Are you getting frustrated with the yellowish tint on your images? Using white balance does the trick, although setting the wrong one can result in unnatural-looking colors. This is why we're teaching you how to set custom white balance to display the colors of your real estate photos accurately.
To set a custom white balance, pick the appropriate shooting mode and exposure settings. Frame the shot against a neutral or white background as a reference. Using the same light for the shoot, set the camera to custom white balance to apply the settings for the rest of the photos.
However, creating your own white balance settings can feel complicated at first. Let's go over the steps in creating a customized white balance for your real estate images.
You may encounter tricky lighting situations when photographing properties. However, knowing how to set a custom white balance would help you achieve an accurate portrayal of the scene's colors.

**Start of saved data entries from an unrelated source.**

Lemma host_state_gains u : forall input buffer inside u',
  host_state u buffer inside input = Some u' -> gains_host u u'.
Proof.
  induction input as [|c rest IH]; intros buffer inside u'; cbn [host_state].
  - destruct (is_special u && bool_decide (buffer = [])); [discriminate|].
    destruct (host_parse _ buffer) as [h|]; [|discriminate].
    intros [= <-]. apply path_start_after_host.
  - destruct ((c =? 58) && negb inside).
    { destruct buffer as [|b bs]; [discriminate|].
      destruct (host_parse _ (b :: bs)) as [h|]; [|discriminate].
      intros Hp%port_state_keeps.
      eapply keeps_host_gains; [| | |exact Hp]; [reflexivity|eexists; reflexivity|tauto]. }
    destruct (is_authority_end u c).
    { destruct (is_special u && bool_decide (buffer = [])); [discriminate|].
      destruct (host_parse _ buffer) as [h|]; [|discriminate].
      intros [= <-]. apply path_start_after_host. }
    apply IH.
Qed.

Lemma gains_host_set_credentials u user pass u' :
  gains_host (set_credentials u user pass) u' -> gains_host u u'.
Proof. exact (fun H => H). Qed.

Lemma authority_state_gains : forall input u buffer atSignSeen passwordTokenSeen u',
  authority_state u buffer atSignSeen passwordTokenSeen input = Some u' ->
  gains_host u u'.
Proof.
  induction input as [|c rest IH]; intros u buffer seen pseen u'; cbn [authority_state].
  - destruct (seen && bool_decide (buffer = [])); [discriminate|]. apply host_state_gains.
  - destruct (c =? 64).
    { destruct (add_credentials _ _ _ _) as [[seen' user] pass].
      intros Ha%IH. exact Ha. }
    destruct (is_authority_end u c); [|apply IH].
    destruct (seen && bool_decide (buffer = [])); [discriminate|]. apply host_state_gains.
Qed.

Lemma special_authority_ignore_slashes_state_gains u : forall input u',
  special_authority_ignore_slashes_state u input = Some u' -> gains_host u u'.
Proof.
  induction input as [|c rest IH]; intros u';
    cbn [special_authority_ignore_slashes_state].
  - apply authority_state_gains.
  - destruct ((c =? 47) || (c =? 92)); [apply IH|apply authority_state_gains].
Qed.

Lemma special_authority_slashes_state_gains u input u' :
  special_authority_slashes_state u input = Some u' -> gains_host u u'.
Proof.
  unfold special_authority_slashes_state.
  destruct (startsWith input (js "//")); apply special_authority_ignore_slashes_state_gains.
Qed.

(** The relative states: the base's scheme, and a host when the base has one. *)
Lemma relative_slash_state_gains base input u' :
  is_Some (url_host base) ->
  relative_slash_state (url_with_scheme (url_scheme base)) base input = Some u' ->
  url_scheme u' = url_scheme base /\ is_Some (url_host u') /\ has_opaque_path u' = false.
Proof.
  intros Hhost. unfold relative_slash_state.
  set (u := url_with_scheme (url_scheme base)).
  assert (Hcopy : forall rest,
    url_scheme (path_state (copy_authority u base) (path_segments (copy_authority u base)) [] rest)
      = url_scheme base /\
    is_Some (url_host (path_state (copy_authority u base)
                         (path_segments (copy_authority u base)) [] rest)) /\
    has_opaque_path (path_state (copy_authority u base)
                       (path_segments (copy_authority u base)) [] rest) = false).
  { intros rest.
    destruct (path_state_keeps (copy_authority u base) rest
                (path_segments (copy_authority u base)) []) as [(Hs&_&_&Hh&_) Hp].
    split; [exact Hs|]. split; [rewrite Hh; exact Hhost|exact Hp]. }
  assert (Hgain : forall v, gains_host u v ->
    url_scheme v = url_scheme base /\ is_Some (url_host v) /\ has_opaque_path v = false).
  { intros v (Hs & Hh & Hp). split; [exact Hs|]. split; [exact Hh|]. apply Hp. reflexivity. }
  destruct input as [|c rest]; [intros [= <-]; exact (Hcopy [])|].
  destruct (is_special u && ((c =? 47) || (c =? 92))).
  { intros Hu%special_authority_ignore_slashes_state_gains. apply Hgain, Hu. }
  destruct (c =? 47).
  { intros Hu%authority_state_gains. apply Hgain, Hu. }
  intros [= <-]. exact (Hcopy (c :: rest)).
Qed.

Lemma relative_state_gains base input u' :
  is_Some (url_host base) -> has_opaque_path base = false ->
  relative_state base input = Some u' ->
  url_scheme u' = url_scheme base /\ is_Some (url_host u') /\ has_opaque_path u' = false.
Proof.
  intros Hhost Hlist. unfold relative_state.
  set (u := url_with_scheme (url_scheme base)).
  set (v := set_query (set_path (copy_authority u base) (url_path_of base)) (url_query base)).
  assert (Hv : url_scheme v = url_scheme base /\ is_Some (url_host v) /\
               has_opaque_path v = false).
  { split; [reflexivity|]. split; [exact Hhost|exact Hlist]. }
  destruct input as [|c rest]; [intros [= <-]; exact Hv|].
  destruct ((c =? 47) || is_special u && (c =? 92)).
  { apply relative_slash_state_gains, Hhost. }
  destruct (c =? 63).
  { intros [= <-]. destruct (query_state_keeps v rest []) as [(Hs&_&_&Hh&_) Hp].
    split; [exact Hs|]. split; [rewrite Hh; exact Hhost|].
    unfold has_opaque_path. rewrite Hp. exact Hlist. }
  destruct (c =? 35); [intros [= <-]; exact Hv|].
  intros Heq. apply (inj Some) in Heq. subst u'.
  match goal with |- context [path_state ?a ?b ?c ?d] =>
    destruct (path_state_keeps a d b c) as [(Hs&_&_&Hh&_) Hp] end.
  split; [exact Hs|]. split; [rewrite Hh; exact Hhost|exact Hp].
Qed.
End ParserInvariants.

Section ParserShape.
Context `{HostParser}.

Lemma query_state_scheme u buffer input :
  url_scheme (query_state u buffer input) = url_scheme u.
Proof. apply query_state_keeps. Qed.

Lemma path_state_scheme u path buffer input :
  url_scheme (path_state u path buffer input) = url_scheme u.
Proof. apply path_state_keeps. Qed.

Lemma path_start_state_scheme u input :
  url_scheme (path_start_state u input) = url_scheme u.
Proof. apply path_start_state_keeps. Qed.

Lemma opaque_path_state_scheme u : forall input path,
  url_scheme (opaque_path_state u path input) = url_scheme u.
Proof.
  induction input as [|c rest IH]; intros path; cbn [opaque_path_state]; [reflexivity|].
  destruct (c =? 63); [rewrite ?query_state_scheme, ?path_state_scheme, ?path_start_state_scheme; reflexivity|].
  destruct (c =? 35); [reflexivity|apply IH].
Qed.

Lemma file_host_state_scheme u : forall input buffer u',
  file_host_state u buffer input = Some u' -> url_scheme u' = url_scheme u.
Proof.
  assert (Hfinish : forall buffer input u',
    (if is_windows_drive_letter buffer
     then Some (path_state u (path_segments u) buffer input)
     else match buffer with
          | [] => Some (path_start_state (set_host u (Some [])) input)
          | _ :: _ =>
              match host_parse false buffer with
              | Some h =>
                  Some (path_start_state
                          (set_host u (Some (if str_eqb h (js "localhost") then [] else h)))
                          input)
              | None => None
              end
          end) = Some u' -> url_scheme u' = url_scheme u).
  { intros buffer input u'. destruct (is_windows_drive_letter buffer).
    - intros Heq. apply (inj Some) in Heq. subst u'. rewrite ?query_state_scheme, ?path_state_scheme, ?path_start_state_scheme; reflexivity.
    - destruct buffer as [|b bs].
      + intros Heq. apply (inj Some) in Heq. subst u'. rewrite ?query_state_scheme, ?path_state_scheme, ?path_start_state_scheme; reflexivity.
      + destruct (host_parse false (b :: bs)); [|discriminate].
        intros Heq. apply (inj Some) in Heq. subst u'. rewrite ?query_state_scheme, ?path_state_scheme, ?path_start_state_scheme; reflexivity. }
  induction input as [|c rest IH]; intros buffer u'; cbn [file_host_state].
  - apply Hfinish.
  - destruct ((c =? 47) || (c =? 92) || (c =? 63) || (c =? 35)); [apply Hfinish|apply IH].
Qed.

Lemma file_slash_state_scheme u base input u' :
  file_slash_state u base input = Some u' -> url_scheme u' = url_scheme u.
Proof.
  unfold file_slash_state.
  assert (Hother : forall v,
    match base_is_file base with
    | Some b =>
        Some (path_state
                match path_segments b with
                | [] => set_host u (url_host b)
                | first :: _ =>
                    if negb (starts_with_windows_drive_letter input) &&
                       is_normalized_windows_drive_letter first
                    then set_path (set_host u (url_host b))
                           (ListPath (path_segments (set_host u (url_host b)) ++ [first]))
                    else set_host u (url_host b)
                end
                (path_segments
                   match path_segments b with
                   | [] => set_host u (url_host b)
                   | first :: _ =>
                       if negb (starts_with_windows_drive_letter input) &&
                          is_normalized_windows_drive_letter first
                       then set_path (set_host u (url_host b))
                              (ListPath (path_segments (set_host u (url_host b)) ++ [first]))
                       else set_host u (url_host b)
                   end) [] input)
    | None => Some (path_state u (path_segments u) [] input)
    end = Some v -> url_scheme v = url_scheme u).
  { intros v. destruct (base_is_file base) as [b|].
    - intros Heq. apply (inj Some) in Heq. subst v.
      rewrite path_state_scheme.
      destruct (path_segments b); [reflexivity|].
      destruct (_ && _); reflexivity.
    - intros Heq. apply (inj Some) in Heq. subst v. rewrite ?query_state_scheme, ?path_state_scheme, ?path_start_state_scheme; reflexivity. }
  destruct input as [|c rest]; [apply Hother|].
  destruct ((c =? 47) || (c =? 92)); [apply file_host_state_scheme|apply Hother].
Qed.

Similar to using an external flash, you first need to choose the camera's exposure mode. Use Manual, Aperture Priority, Shutter Priority, or Program. You can't use Bulb or other fully automatic modes when customizing white balance.
Modify the shutter speed, aperture, and ISO, if necessary, to achieve the correct exposure. Furthermore, it's ideal to choose manual focusing to help the camera focus better on a balance card or neutral background.
Compose your shot using a standard white balance target. You can use either a reference card, a white wall, or an 18% gray background for the camera sensor to calculate the best color temperatures for the scene's hues.
After that, check if you can see the center autofocus point and 6 surrounding points.
Take a sample photo of something white under the lights you'll be using for the rest of the shoot. You can use the ceiling, wall, a piece of paper, or anything white or grey as the reference.
From your camera's shooting menu, choose the custom white balance or press the white balance button. Pick the sample shot from earlier by pressing the Set or OK button.
All photos you will take in the same lighting scenario should turn out neutral with natural colors. Try reshooting the subject when there's an obvious color bias. Some camera models have a fine-tune screen, which allows you to tweak the settings further.
Cameras typically store the custom white balance settings until you use them for the next time. If you need to move to another room or change external lights, you must change the custom white balance settings again to avoid color casts.
There are times when you won't have a neutral background as a reference, or you don't have a gray card. While you can fix the white balance during post-processing on Lightroom, you can save time by adjusting the settings on the camera right away.
About 40% of people respond better to visual information. Thus, seeing a well-taken real estate photo lets buyers visualize the property better and develop an emotional connection. Troubleshooting your white balance settings can mean the difference between unnatural and professional-looking real estate pictures.
White balance refers to how cool or how warm the colors look in your real estate photos. While the best DSLRs normally reproduce the colors of the subjects the same way they are in real life, there are times when you would accidentally get color casts.
For instance, the light may appear bluish on a bright sunny day when the subject is under a shade. Such color differences can turn off potential buyers. This is why you need to customize the white balance settings to make whites look white again.
DSLRs generally include white balance presets, including Auto, Fluorescent, Tungsten, and Daylight. However, a custom white balance setting enables you to photograph properties with true-to-life colors.
Automatic and semi-automatic white balance modes work well in most shooting conditions. However, there are certain situations in real estate photography where it's much better to customize the white balance.
The combined value of residential homes in the United States reached $33.6 trillion, a 51% increase from the beginning of the decade. As more people look for new homes to purchase, realtors and agents would work with real estate photographers to produce professional and high-quality images.
White balance affects an image's appearance and mode. It's crucial that you use the right settings to ensure you can accurately represent the scene. We hope that this simple guide on setting a custom white balance can help improve the colors of your real estate photos.